• Task goal:
Give again only those lines from the start of the entries through the line holding "assert (INR (length w') <>", leaving them as they are.

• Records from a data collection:

(* ===== verification/WindowGradientFacts.v ===== *)
(** * The gradient entry points compute derivatives: the window statistics

    rolling_std and zscore carry the derivatives of the running mean and of
    the sum of squared deviations; rolling_corr and rolling_beta those of
    the running sums; rolling_min and rolling_max the derivative of the
    sample at the front of the deque.  In exact arithmetic the returned
    gradients are the derivatives of the operators, with one exception: a
    slide of rolling_std clamps a negative derivative to 0. *)

From Stdlib Require Import Reals Lra.
From S2P Require Import Prelude Errors Arith RealArith Calculus Rolling RollingFacts PairFacts Context Interpreter JitRuntime JitFacts Gradient GradientFacts.

Notation ectx := (SignalContext xreal xreal).

(** ** The derivative of the sum of squared deviations *)

Section cov.
Local Open Scope R_scope.

Lemma Wcov_perm w w' : w ≡ₚ w' -> Wcov w = Wcov w'.
Proof.
  intros Hp. unfold Wcov, Wsum. rewrite (Permutation_length Hp).
  by repeat (rewrite (Rsum_perm _ _ (Permutation_map _ Hp))).
Qed.

Lemma Rmean_map_snoc {A} (f : A -> R) w a :
  Rmean (map f (w ++ [a])) = (Rsum (map f w) + f a) / INR (S (length w)).
Proof.
  unfold Rmean. rewrite map_app, Rsum_app. cbn [map]. rewrite Rsum_cons.
  rewrite length_app, !length_map. cbn [length]. rewrite Nat.add_1_r. cbn [Rsum foldr].
  by rewrite Rplus_0_r.
Qed.

Lemma Wcov_snoc w a b :
  2 * Wcov (w ++ [(a, b)]) = 2 * Wcov w
    + (b - Rmean (map snd w)) * (a - Rmean (map fst (w ++ [(a, b)])))
    + (a - Rmean (map fst w)) * (b - Rmean (map snd (w ++ [(a, b)]))).
Proof.
  rewrite !Rmean_map_snoc. unfold Wcov. rewrite !Wsum_snoc. unfold Wsum.
  cbn [fst snd]. rewrite length_app. cbn [length]. rewrite Nat.add_1_r, S_INR.
  change (map (fun p => fst p) w) with (map fst w).
  change (map (fun p => snd p) w) with (map snd w).
  destruct w as [|p w].
  { unfold Rmean, Rsum. simpl. rewrite !Rplus_0_l. unfold Rdiv. rewrite !Rmult_0_l, !Rinv_1. ring. }
  unfold Rmean. rewrite !length_map. set (w' := p :: w).
  assert (INR (length w') <> 0) by (by apply not_0_INR).
  assert (INR (length w') + 1 <> 0) by (pose proof (pos_INR (length w')); lra).
  field. lra.
Qed.

Lemma Wcov_remove y y' t :
  t <> [] ->
  let w := (y, y') :: t in
  2 * Wcov t = 2 * Wcov w
    - (y' - Rmean (map snd w)) * (y - Rmean (map fst t))
    - (y - Rmean (map fst w)) * (y' - Rmean (map snd t)).
Proof.
  intros Ht w. assert (Hp : w ≡ₚ t ++ [(y, y')]) by (apply Permutation_cons_append).
  rewrite (Wcov_perm _ _ Hp), Wcov_snoc.
  rewrite (Rmean_perm (map snd w) (map snd (t ++ [(y, y')]))) by (by apply Permutation_map).
  rewrite (Rmean_perm (map fst w) (map fst (t ++ [(y, y')]))) by (by apply Permutation_map).
  ring.
Qed.

(** Samples paired with their derivatives. *)
Definition dual (x0 : R) (s : Curve) : R * R := (curve s x0, slope s).

Lemma fst_dual x0 w : map fst (map (dual x0) w) = map (fun s => curve s x0) w.
Proof. by rewrite map_map. Qed.
Lemma snd_dual x0 w : map snd (map (dual x0) w) = map slope w.
Proof. by rewrite map_map. Qed.

Lemma Rsum_scale {A} (f : A -> R) c w : Rsum (map (fun a => c * f a) w) = c * Rsum (map f w).
Proof. induction w as [|a w IH]; simpl; [ring|]. fold (Rsum (map f w)). unfold Rsum in *. rewrite IH. ring. Qed.

Lemma derivable_Rssd x0 (w : list Curve) :
  w <> [] -> Forall (tangent x0) w ->
  derivable_pt_lim (fun x => Rssd (map (fun s => curve s x) w)) x0
    (2 * Wcov (map (dual x0) w)).
Proof.
  intros Hne HF. pose proof (derivable_Rsum x0 curve slope w HF) as HS.
  assert (HQ : derivable_pt_lim (fun x => Rsum (map (fun s => curve s x * curve s x) w)) x0
                 (Rsum (map (fun s => slope s * curve s x0 + curve s x0 * slope s) w))).
  { apply (derivable_Rsum x0 (fun s x => curve s x * curve s x)).
    apply Forall_impl with (1 := HF). intros s Hs. by apply derivable_prod. }
  pose proof (derivable_over x0 _ _ (INR (length w)) (derivable_prod x0 _ _ _ _ HS HS)) as HM.
  eapply derivable_eq; [exact (derivable_pt_lim_minus _ _ x0 _ _ HQ HM)| |].
  - intros x. unfold minus_fct. rewrite Rssd_closed by (by destruct w).
    rewrite length_map, map_map. f_equal; [|by rewrite <- Rsqr_pow2].
    f_equal. apply map_ext. intros s. ring.
  - unfold Wcov, Wsum. rewrite !map_map, length_map. cbn [dual fst snd].
    rewrite (map_ext (fun s => slope s * curve s x0 + curve s x0 * slope s)
      (fun s => 2 * (curve s x0 * slope s))) by (intros; ring).
    rewrite Rsum_scale. change (map (fun x => slope x) w) with (map slope w).
    unfold Rdiv. ring.
Qed.
End cov.

(** ** rolling_std and zscore: the sensitivity state *)

Section std.
Local Open Scope R_scope.
Variable x0 : R.

Notation value := (fun s => curve s x0).
Notation gstate := (RollingStdSensitivityState xreal).

(** The derivative of m2 over a window. *)
Definition m2_slope (w : list Curve) : R := 2 * Wcov (map (dual x0) w).

Lemma m2_slope_snoc w a :
  m2_slope (w ++ [a]) = m2_slope w
    + (slope a - Rmean (map slope w)) * (value a - Rmean (map value (w ++ [a])))
    + (value a - Rmean (map value w)) * (slope a - Rmean (map slope (w ++ [a]))).
Proof.
  unfold m2_slope. rewrite map_app. cbn [map]. unfold dual at 2. rewrite Wcov_snoc.
  change ([(curve a x0, slope a)]) with (map (dual x0) [a]).
  by rewrite <- map_app, !fst_dual, !snd_dual.
Qed.

Lemma m2_slope_remove y t :
  t <> [] ->
  m2_slope t = m2_slope (y :: t)
    - (slope y - Rmean (map slope (y :: t))) * (value y - Rmean (map value t))
    - (value y - Rmean (map value (y :: t))) * (slope y - Rmean (map slope t)).
Proof.
  intros Ht. unfold m2_slope.
  pose proof (Wcov_remove (value y) (slope y) (map (dual x0) t) ltac:(by destruct t)) as HW.
  cbv zeta in HW. change ((value y, slope y) :: map (dual x0) t) with (map (dual x0) (y :: t)) in HW.
  by rewrite !fst_dual, !snd_dual in HW.
Qed.

Lemma m2_slope_single a : m2_slope [a] = 0.
Proof. unfold m2_slope, Wcov, Wsum. simpl. field. Qed.

(** [max(0, m)], as the code clamps it. *)
Definition clamp0 (m : R) : R := if Rltb m 0 then 0 else m.

Lemma std_sens_slide_exact (st : RingStatsState xreal xreal) (g : gstate) y t a :
  capacity st = S (length t) -> count st = S (length t) ->
  mean st = Some (Rmean (map value (y :: t))) ->
  s_mean g = Some (Rmean (map slope (y :: t))) ->
  let r := std_sens_slide st (Some (Rmean (map value (t ++ [a])))) (at_ x0 y) (at_ x0 a)
             (slope_ a) (slope_ y) g in
  fst r = Some (Rmean (map slope (t ++ [a]))) /\
  (s_m2 g = Some (m2_slope (y :: t)) -> snd r = Some (clamp0 (m2_slope (t ++ [a])))).
Proof.
  intros Hk Hc Hm Hgm. unfold std_sens_slide. rewrite Hk, Hc, Hm, Hgm.
  change (@dbl xreal xreal exact) with Fp_xreal. change (@ldb xreal xreal exact) with Fp_xreal.
  cbn [ext exact]. unfold at_, slope_.
  destruct t as [|z t].
  - cbn [length Nat.leb fst snd app map]. split; [unfold Rmean; simpl; f_equal; field|].
    intros _. rewrite fint_xreal, m2_slope_single. unfold clamp0.
    by destruct (Rltb_spec 0 0); [lra|].
  - cbn [length Nat.leb]. set (t' := z :: t).
    change (S (S (length t))) with (S (length t')).
    assert (Hn : INR (S (length t')) - 1 <> 0)
      by (rewrite S_INR; pose proof (pos_INR (length t)); unfold t'; cbn [length];
          rewrite S_INR; lra).
    assert (INR (S (length t')) <> 0) by (by apply not_0_INR).
    assert (HR : forall f : Curve -> R, Rmean (map f (y :: t')) - (f y - Rmean (map f (y :: t')))
        / (INR (S (length t')) - 1) = Rmean (map f t')).
    { intros f. pose proof (Rmean_remove (f y) (map f t') ltac:(done)) as HR.
      cbn [length] in HR. rewrite length_map in HR. exact (eq_sym HR). }
    assert (HS : forall f : Curve -> R, Rmean (map f t') + (f a - Rmean (map f t'))
        / INR (S (length t')) = Rmean (map f (t' ++ [a]))).
    { intros f. rewrite map_app. cbn [map]. rewrite Rmean_snoc. by rewrite length_map. }
    cbv zeta. xreal. rewrite (HR slope). rewrite (HR value), (HS slope). cbn [fst snd].
    split; [done|]. intros ->. xreal.
    rewrite <- (m2_slope_remove y t') by done. rewrite <- m2_slope_snoc.
    unfold clamp0. by destruct (Rltb (m2_slope (t' ++ [a])) 0).
Qed.
Lemma sma_tracks p c f b pl st g out st' g' :
  (0 < p)%nat -> sma_rel pl st g -> tracks c f b -> vg_value b <> None ->
  sma_forward p b st g = Ok (out, st', g') ->
  exists h pl', near x0 (fun x => ring_step RingStatsMean p (f x) (pl x) = Ok (h x, pl' x)) /\
    tracks false h out /\ sma_rel pl' st' g'.
Proof.
  intros Hp HR Hf Hne Hs. destruct (tracks_curve _ _ _ Hf Hne) as (a & Ha & Hn & ->).
  destruct (HR p Hp) as (l & Hl & Hpl & Hst & Hg). unfold sma_forward in Hs. cbn [vg_value vg_gradient] in Hs.
  rewrite !RingStatsPush_prepare in Hs by done.
  destruct (ring_at_step p (fun s => curve s x0) _ _ a Hst) as (st1 & E1 & Hst1). unfold at_, slope_ in Hs.
  rewrite E1 in Hs. cbn [rbind] in Hs.
  destruct (ring_at_step p slope _ _ a Hg) as (g1 & E2 & Hg1). rewrite E2 in Hs. injection Hs as <- <- <-.
  set (pl' x := after_push (ring_step RingStatsMean p (at_ x a) (pl x)) (pl x)).
  set (h x := if (p <=? length (l ++ [a]))%nat then Some (Rmean (map (fun s => curve s x) (last_n p (l ++ [a])))) else None : xreal).
  assert (Hstep : near x0 (fun x => ring_step RingStatsMean p (f x) (pl x) = Ok (h x, pl' x) /\
    ring_at p (fun s => curve s x) (l ++ [a]) (pl' x))).
  { apply near_impl with (2 := near_and _ _ _ Hn Hpl). intros x [-> Hx]. unfold pl', ring_step.
    rewrite RingStatsPush_prepare by done.
    destruct (ring_at_step p (fun s => curve s x) _ _ a Hx) as (st2 & E3 & Hst2). unfold at_. rewrite E3. cbn.
    split; [|done]. destruct (ring_at_window _ _ _ _ Hst2) as (_ & _ & _ & _ & Hfull & _). rewrite Hfull. unfold h.
    destruct (Nat.leb_spec p (length (l ++ [a]))); [|done]. by rewrite (ring_at_mean p _ _ _ Hst2) by lia. }
  exists h, pl'. split_and!.
  - apply near_impl with (2 := Hstep). by intros x [H _].
  - destruct (ring_at_window _ _ _ _ Hst1) as (_ & _ & _ & _ & -> & _). unfold h.
    destruct (Nat.leb_spec p (length (l ++ [a]))) as [Hle|_]; [|apply nan_tracks]. cbn [negb].
    rewrite (ring_at_mean p _ _ _ Hst1), (ring_at_mean p _ _ _ Hg1) by lia.
    apply (curve_tracks (fun x => Rmean (map (fun s => curve s x) (last_n p (l ++ [a]))))).
    apply derivable_Rmean, last_n_forall. apply Forall_app. split; [done|by constructor].
  - apply (sma_rel_pushed p (l ++ [a])); try done.
    + apply Forall_app. split; [done|by constructor].
    + apply near_impl with (2 := Hstep). by intros x [_ H].
Qed.
(** *** lag *)

(** A value of the parameter's and its gradient, as a ring keeps them: NaN
    samples are delayed like the others. *)
Notation Sample := ((R -> xreal) * xVG)%type.
Definition tracked (s : Sample) : Prop := tracks false (fst s) (snd s).
Notation lag_holds_of p f l st := (lag_holds p (map f l) st).
(* ===== verification/DerivativeFacts.v ===== *)
(** * The forward gradient interpreter computes the derivative of a signal

    In exact arithmetic, on trees with state: where a run of the gradient
    interpreter is regular, the interpreter run with the parameter at any
    value near the point succeeds, its results are differentiable functions
    of the parameter, and the gradients [EvaluateSignalGradient] returned are
    their derivatives.  The proof relates a family of interpreter states, one
    per value of the parameter, to one state of the gradient interpreter. *)

From Stdlib Require Import Reals Lra.
From S2P Require Import Prelude Errors Arith RealArith Calculus Ast SymbolTable SignalProgram Rolling RollingFacts PairFacts Context Interpreter JitRuntime Gradient ForwardGradient PipelineFacts ForwardGradientFacts GradientFacts PairGradientFacts FamilyFacts FamilyOperators.

Notation xexpr := (Expr xreal).
Notation xnodes := (NodeStates xreal xreal).
Notation xG := (G (D:=xreal) (L:=xreal)).
Notation xM := (M (D:=xreal) (L:=xreal)).
Notation xgstate := (GradState xreal xreal).
Notation xstate := (EvalState xreal xreal).

(** ** Regular runs *)

Definition is_cross (name : string) : bool := (name =? "cross_above")%string || (name =? "cross_below")%string.
Definition is_quote (name : string) : bool :=
  (name =? "mid")%string || (name =? "bid")%string || (name =? "ask")%string || (name =? "spread")%string.
Definition is_math (name : string) : bool :=
  (name =? "abs")%string || (name =? "log")%string || (name =? "sqrt")%string.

• Exercise solution:
(* ===== verification/WindowGradientFacts.v ===== *)
(** * The gradient entry points compute derivatives: the window statistics

    rolling_std and zscore carry the derivatives of the running mean and of
    the sum of squared deviations; rolling_corr and rolling_beta those of
    the running sums; rolling_min and rolling_max the derivative of the
    sample at the front of the deque.  In exact arithmetic the returned
    gradients are the derivatives of the operators, with one exception: a
    slide of rolling_std clamps a negative derivative to 0. *)

From Stdlib Require Import Reals Lra.
From S2P Require Import Prelude Errors Arith RealArith Calculus Rolling RollingFacts PairFacts Context Interpreter JitRuntime JitFacts Gradient GradientFacts.

Notation ectx := (SignalContext xreal xreal).

(** ** The derivative of the sum of squared deviations *)

Section cov.
Local Open Scope R_scope.

Lemma Wcov_perm w w' : w ≡ₚ w' -> Wcov w = Wcov w'.
Proof.
  intros Hp. unfold Wcov, Wsum. rewrite (Permutation_length Hp).
  by repeat (rewrite (Rsum_perm _ _ (Permutation_map _ Hp))).
Qed.

Lemma Rmean_map_snoc {A} (f : A -> R) w a :
  Rmean (map f (w ++ [a])) = (Rsum (map f w) + f a) / INR (S (length w)).
Proof.
  unfold Rmean. rewrite map_app, Rsum_app. cbn [map]. rewrite Rsum_cons.
  rewrite length_app, !length_map. cbn [length]. rewrite Nat.add_1_r. cbn [Rsum foldr].
  by rewrite Rplus_0_r.
Qed.

Lemma Wcov_snoc w a b :
  2 * Wcov (w ++ [(a, b)]) = 2 * Wcov w
    + (b - Rmean (map snd w)) * (a - Rmean (map fst (w ++ [(a, b)])))
    + (a - Rmean (map fst w)) * (b - Rmean (map snd (w ++ [(a, b)]))).
Proof.
  rewrite !Rmean_map_snoc. unfold Wcov. rewrite !Wsum_snoc. unfold Wsum.
  cbn [fst snd]. rewrite length_app. cbn [length]. rewrite Nat.add_1_r, S_INR.
  change (map (fun p => fst p) w) with (map fst w).
  change (map (fun p => snd p) w) with (map snd w).
  destruct w as [|p w].
  { unfold Rmean, Rsum. simpl. rewrite !Rplus_0_l. unfold Rdiv. rewrite !Rmult_0_l, !Rinv_1. ring. }
  unfold Rmean. rewrite !length_map. set (w' := p :: w).
  assert (INR (length w') <> 0) by (by apply not_0_INR).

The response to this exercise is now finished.